For wireless connections on the public Tar-heel network (available in many parts of the building) you should only have to activate your airport connection and let it connect. This network is limited, however, to web and a few other protocols, and is heavily filtered in terms of connections to unc addresses.  To use UNC-Secure, first connect to UNC-Setup and follow the instructions in a browser (it will take you to the setup no matter where you try to connect).

Network Firewalls

For an explanation of firewalls and tips for getting started, see our Security page.

Network Status

Something Wrong?

You can check the status of the switches and some other machines on the network in Sitterson and elsewhere using Netcheck.

The ITS control center runs a monitor on campus links, click on a link and it will show you utilization.  They also offer other performance measuring tools you can access to check on server or network performance.

The Network:  Now and When?

In 2008, construction on the new Fredrick P. Brooks Jr. building was completed. In the Brooks building we have gigabit connections throughout. Sitterson also received some new network hardware, and currently we have a mix of 100 Mpbs and gigabit connections.

Remote Control of Workstations

How to connect to remote desktops from off campus
Protocols used to remotely control workstations such as Remote Desktop and VNC are blocked at the campus border, so to reach them you will need to tunnel in or use the Campus VPN software.

For windows, there are two free approaches, Remote Desktop Connection (RDP) and VNC. Of these, Remote Desktop is preferred:

  • It’s part of the windows OS so it’s updated automagically
  • Performance is quite good
  • Remote Desktop also allows sharing of Disk Drives from the client to the server, facilitating file transfer
  • It is much more secure

Remote Desktop

Remote Desktop is part of the Windows operating system, and it allows you to connect the file system of your local computer to a remote one, and to share the desktop of the remote computer giving you control over that system.

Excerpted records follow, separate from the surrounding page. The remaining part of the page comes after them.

(** C5: Validation error: when the one positional argument does not parse,
    the process prints the parse error and exits with status 1, before any
    file is looked at or any request made. *)
Theorem main_rejects_invalid_url w o u e :
  Flag.parse_args (w_args w) = Some (Flag.POk o [u]) -> ParseRequestURI u = inr e ->
  run w = (1%Z, upd_stdout (fun out => out ++ bytes_of e ++ newline) w).
Proof.
  intros Hargs Hp. unfold run, main. go_unfold.
  rewrite (Flag.Parse_ok _ _ _ Hargs). simpl. by rewrite Hp.
Qed.

(** C3: No overwrite: when [-o] names a path where an entry exists, the
    process prints "The file already exists" and exits with status 1 after
    one [os.Stat]; the file system and the network are untouched. *)
Theorem main_refuses_existing_output w p u U ent :
  Flag.parse_args (w_args w) = Some (Flag.POk p [u]) -> p <> EmptyString ->
  ParseRequestURI u = inl U -> w_fs w !! p = Some ent ->
  run w = (1%Z, upd_stdout (fun out => out ++ bytes_of "The file already exists" ++ newline)
                  (log (EvStat p) w)).
Proof.
  intros Hargs Hne Hp Hfs. unfold run, main. go_unfold.
  rewrite (Flag.Parse_ok _ _ _ Hargs). simpl. rewrite Hp.
  by rewrite (getWriter_existing p ent) by done.
Qed.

You can also connect via remote desktop from OSX or Linux:

If you need to open a hole in your local firewall, remote desktop’s port is 3389, over tcp. Don’t just open it though, you should restrict it in scope to a reasonable range.

Wired Network Connections in Offices and Labs

Almost every office currently has 9 data ports, although not all are active. If you would like a data port active, please send email to and send your office number, and the number of the port that you’d like to have activated. (Ports are labeled, beginning with a D followed by a number). Even at that level, we cannot guarantee we can connect anything and everything folks might want on the network. However:

  • We will provide a connection for at least one machine provided by the department for each affiliate with office space in Sitterson Hall.
  • In cases where a user has additional machines, provided by themselves, the department, or another source, we will make additional connections as possible, depending on what ports are free, overall network load, and personnel time.
  • In cases where an office does not have sufficient connections for that space, Computer Services will provide a small switch, but there may be a charge for the hardware.